- ACTIVITY:
Report every line of the data where the string "unknown" appears.
━━━━━━━━
(* ===== verification/SidecarServer.v ===== *)
(** * The sidecar's HTTP server (src/sidecar, Python)

    The other end of the client's requests: routing, validation, the error envelope
    and the two transports.  The Solarman library under the live transport is outside
    the program, so it is a class.  Requests are handled one at a time, which is what
    the transport's lock lets through. *)

From S2P Require Import Prelude GoInt GoString Json GoHttp.

(** ** Exceptions (errors.py) *)

Inductive error_class : Type :=
| SidecarError | BadRequestError | RequestTimeoutError | IllegalAddressError | FrameError
| TransportConnectionError | NotFoundError.

Definition class_code (c : error_class) : string :=
  match c with
  | SidecarError => "internal_error"
  | BadRequestError => "bad_request"
  | RequestTimeoutError => "timeout"
  | IllegalAddressError => "illegal_address"
  | FrameError => "frame_error"
  | TransportConnectionError => "connection_error"
  | NotFoundError => "not_found"
  end.

Definition class_status (c : error_class) : Z :=
  match c with
  | SidecarError => 500
  | BadRequestError => 400
  | RequestTimeoutError => 504
  | IllegalAddressError | FrameError => 502
  | TransportConnectionError => 503
  | NotFoundError => 404
  end.

(** What a Python call ends with: a value, an error of the taxonomy, or any other
    exception. *)
Inductive attempt (A : Type) : Type :=
| Returns (a : A)
| Raise (c : error_class) (message : string)
| Unhandled (message : string).
Arguments Returns {A} _.
Arguments Raise {A} _ _.
Arguments Unhandled {A} _.

#[export] Instance attempt_ret : MRet attempt := @Returns.
#[export] Instance attempt_bind : MBind attempt := λ A B f m,
  match m with Returns a => f a | Raise c s => Raise c s | Unhandled s => Unhandled s end.

(** ** The transport interface *)

Class Transport (D : Type) : Type := {
  read_input : Z → Z → State D (attempt (list Z));
  read_holding : Z → Z → State D (attempt (list Z));
  write_holding : Z → Z → State D (attempt Z);
  health : State D bool;
}.

(** ** HTTP front end (http_api.py) *)

Definition _MAX_COUNT : Z := 125.
Definition _U16_MAX : Z := 65535.

(** A dict made of an object: the last of the members of one name. *)
Fixpoint dict_get (body : list (string * json)) (key : string) : option json :=
  match body with
  | [] => None
  | (k, v) :: body =>
      match dict_get body key with
      | Some v' => Some v'
      | None => if bool_decide (k = key) then Some v else None
      end
  end.

Definition repr (s : string) : string := "'" +:+ s +:+ "'".

Definition _require_int (body : list (string * json)) (key : string) (lo hi : Z) : attempt Z :=
  match dict_get body key with
  | None => Raise BadRequestError ("missing field: " +:+ repr key)
  | Some (JInt value) =>
      if (value <? lo) || (hi <? value) then
        Raise BadRequestError (repr key +:+ " must be in " +:+ pretty lo +:+ ".." +:+ pretty hi
                               +:+ ", got " +:+ pretty value)
      else Returns value
  | Some _ => Raise BadRequestError (repr key +:+ " must be an integer")
  end.

(** A missing or empty body reads as an empty object. *)
Definition _read_body (req : Request) : attempt (list (string * json)) :=
  match ReqBody req with
  | None => Returns []
  | Some p =>
      match decoded p with
      | Err _ | Ok (_, true) => Raise BadRequestError "invalid JSON body"
      | Ok (JObj fields, false) => Returns fields
      | Ok (_, false) => Raise BadRequestError "request body must be a JSON object"
      end
  end.

Definition reason (status : Z) : string :=
  if status =? 200 then "OK" else if status =? 400 then "Bad Request"
  else if status =? 404 then "Not Found" else if status =? 500 then "Internal Server Error"
  else if status =? 502 then "Bad Gateway" else if status =? 503 then "Service Unavailable"
  else "Gateway Timeout".

Definition _send_json (status : Z) (payload : list (string * json)) : Response := {|
  StatusCode := status; StatusText := pretty status +:+ " " +:+ reason status;
  Body := Ok (JObj payload, false); BodyErr := None |}.

Definition _send_error (c : error_class) (message : string) : Response :=
  _send_json (class_status c)
    [("error", JObj [("code", JStr (class_code c)); ("message", JStr message)])].

(** The two [except] clauses around every route. *)
Definition answer (a : attempt Response) : Response :=
  match a with
  | Returns r => r
  | Raise c m => _send_error c m
  | Unhandled m => _send_error SidecarError m
  end.

Section Server.
Context {D : Type} `{tr : Transport D} (mode : string).

Definition _handle_health : State D (attempt Response) :=
  b ← health;
  mret (Returns (_send_json 200
    [("ok", JBool true); ("inverter_reachable", JBool b); ("mode", JStr mode)])).

Definition _handle_read (read_fn : Z → Z → State D (attempt (list Z))) (req : Request)
  : State D (attempt Response) :=
  match (body ← _read_body req; addr ← _require_int body "addr" 0 _U16_MAX;
         count ← _require_int body "count" 1 _MAX_COUNT; Returns (addr, count)) with
  | Returns (addr, count) =>
      r ← read_fn addr count;
      mret (regs ← r;
            Returns (_send_json 200
              [("addr", JInt addr); ("count", JInt count); ("regs", JArr (JInt <$> regs))]))
  | Raise c m => mret (Raise c m)
  | Unhandled m => mret (Unhandled m)
  end.

Definition _handle_write (req : Request) : State D (attempt Response) :=
  match (body ← _read_body req; addr ← _require_int body "addr" 0 _U16_MAX;
         value ← _require_int body "value" 0 _U16_MAX; Returns (addr, value)) with
  | Returns (addr, value) =>
      r ← write_holding addr value;
      mret (_ ← r;
            Returns (_send_json 200 [("addr", JInt addr); ("value", JInt value); ("ok", JBool true)]))
  | Raise c m => mret (Raise c m)
  | Unhandled m => mret (Unhandled m)
  end.

Definition do_GET (path : string) : State D Response :=
  r ← (if bool_decide (path = "/health") then _handle_health
       else mret (Raise NotFoundError ("unknown route: GET " +:+ path)));
  mret (answer r).

Definition do_POST (path : string) (req : Request) : State D Response :=
  r ← (if bool_decide (path = "/read_input") then _handle_read read_input req
       else if bool_decide (path = "/read_holding") then _handle_read read_holding req
       else if bool_decide (path = "/write_holding") then _handle_write req
       else mret (Raise NotFoundError ("unknown route: POST " +:+ path)));
  mret (answer r).

(** The client knows two methods; to any other the base class answers 501. *)
Definition serve (path : string) (req : Request) : State D Response :=
  if bool_decide (Method req = "GET") then do_GET path
  else if bool_decide (Method req = "POST") then do_POST path req
  else mret {| StatusCode := 501; StatusText := "501 Unsupported method";
               Body := Err (Errorf "invalid character"); BodyErr := None |}.
End Server.

(** ** The mock transport (mock.py) *)

Record MockTransport : Type := { _regs : gmap Z Z }.

(** The words of the fixtures, in order: a later one wins. *)
Definition MockTransport_init (fixtures : list (list (Z * Z))) : MockTransport :=
  {| _regs := foldl (λ m '(addr, value), <[addr := Z.land value 65535]> m) ∅ (concat fixtures) |}.

Definition mock_get (m : MockTransport) (a : Z) : Z := default 0 (_regs m !! a).

Definition _read (addr count : Z) : State MockTransport (attempt (list Z)) := λ m,
  (Returns ((λ i, mock_get m (addr + i)) <$> seqZ 0 count), m).

#[export] Instance Mock : Transport MockTransport := {
  read_input := _read;
  read_holding := _read;
  write_holding addr value m :=
    (Returns value, {| _regs := <[addr := Z.land value 65535]> (_regs m) |});
  health m := (true, m);
}.

(** ** The live transport (transport.py) *)

(** The exceptions the library and the socket raise; any other is [OtherExc]. *)
Inductive exception : Type :=
| SocketTimeout (m : string) | QueueEmpty (m : string) | V5FrameError (m : string)
| StructError (m : string) | ModbusError (m : string) | NoSocketAvailable (m : string)
| OSError (m : string) | OtherExc (m : string).

Class PySolarmanV5 (S : Type) : Type := {
  connect : State S (option exception);
  read_input_registers : Z → Z → State S (exception + list Z);
  read_holding_registers : Z → Z → State S (exception + list Z);
  write_holding_register : Z → Z → State S (exception + Z);
  sock_close : State S unit;
}.

Record LiveTransport (S : Type) : Type := { wire : S; _solarman : bool }.
Arguments wire {S} _.
Arguments _solarman {S} _.

Section Live.
Context {S : Type} `{lib : PySolarmanV5 S}.

Definition on_wire {A} (m : State S A) : State (LiveTransport S) A := λ t,
  let '(a, s) := m (wire t) in (a, {| wire := s; _solarman := _solarman t |}).

Definition _HEALTH_PROBE_ADDR : Z := 33022.

(** [socket.timeout] is an [OSError] too; the order of the clauses decides. *)
Definition connect_error (e : exception) : attempt unit :=
  match e with
  | NoSocketAvailable m | OSError m | SocketTimeout m => Raise TransportConnectionError m
  | QueueEmpty m | V5FrameError m | StructError m | ModbusError m | OtherExc m => Unhandled m
  end.

Definition _connect_if_needed : State (LiveTransport S) (attempt unit) := λ t,
  if _solarman t then (Returns tt, t)
  else let '(r, t) := on_wire connect t in
       match r with
       | Some e => (connect_error e, t)
       | None => (Returns tt, {| wire := wire t; _solarman := true |})
       end.

Definition _disconnect : State (LiveTransport S) unit := λ t,
  if _solarman t then
    let '(_, s) := sock_close (wire t) in (tt, {| wire := s; _solarman := false |})
  else (tt, t).

(** The [except] clauses, in order; any other exception passes through. *)
Definition failure_class (e : exception) : option (error_class * string) :=
  match e with
  | SocketTimeout m | QueueEmpty m =>
      Some (RequestTimeoutError, if bool_decide (m = "") then "no reply within socket timeout" else m)
  | V5FrameError m | StructError m => Some (FrameError, m)
  | ModbusError m => Some (IllegalAddressError, m)
  | NoSocketAvailable m | OSError m => Some (TransportConnectionError, m)
  | OtherExc _ => None
  end.

Definition exception_text (e : exception) : string :=
  match e with
  | SocketTimeout m | QueueEmpty m | V5FrameError m | StructError m | ModbusError m
  | NoSocketAvailable m | OSError m | OtherExc m => m
  end.

Definition _call {A} (fn : State S (exception + A)) : State (LiveTransport S) (attempt A) :=
  c ← _connect_if_needed;
  match c with
  | Raise k m => mret (Raise k m)
  | Unhandled m => mret (Unhandled m)
  | Returns _ =>
      r ← on_wire fn;
      match r with
      | inr a => mret (Returns a)
      | inl e =>
          match failure_class e with
          | Some (k, m) => _ ← _disconnect; mret (Raise k m)
          | None => mret (Unhandled (exception_text e))
          end
      end
  end.

#[export] Instance Live : Transport (LiveTransport S) := {
  read_input addr count := _call (read_input_registers addr count);
  read_holding addr count := _call (read_holding_registers addr count);
  write_holding addr value := _call (write_holding_register addr value);
  health := r ← _call (read_input_registers _HEALTH_PROBE_ADDR 1);
            mret (match r with Returns _ => true | _ => false end);
}.
End Live.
━━━━━━━━
- EXPECTED ANSWER:
       else mret (Raise NotFoundError ("unknown route: GET " +:+ path)));
       else mret (Raise NotFoundError ("unknown route: POST " +:+ path)));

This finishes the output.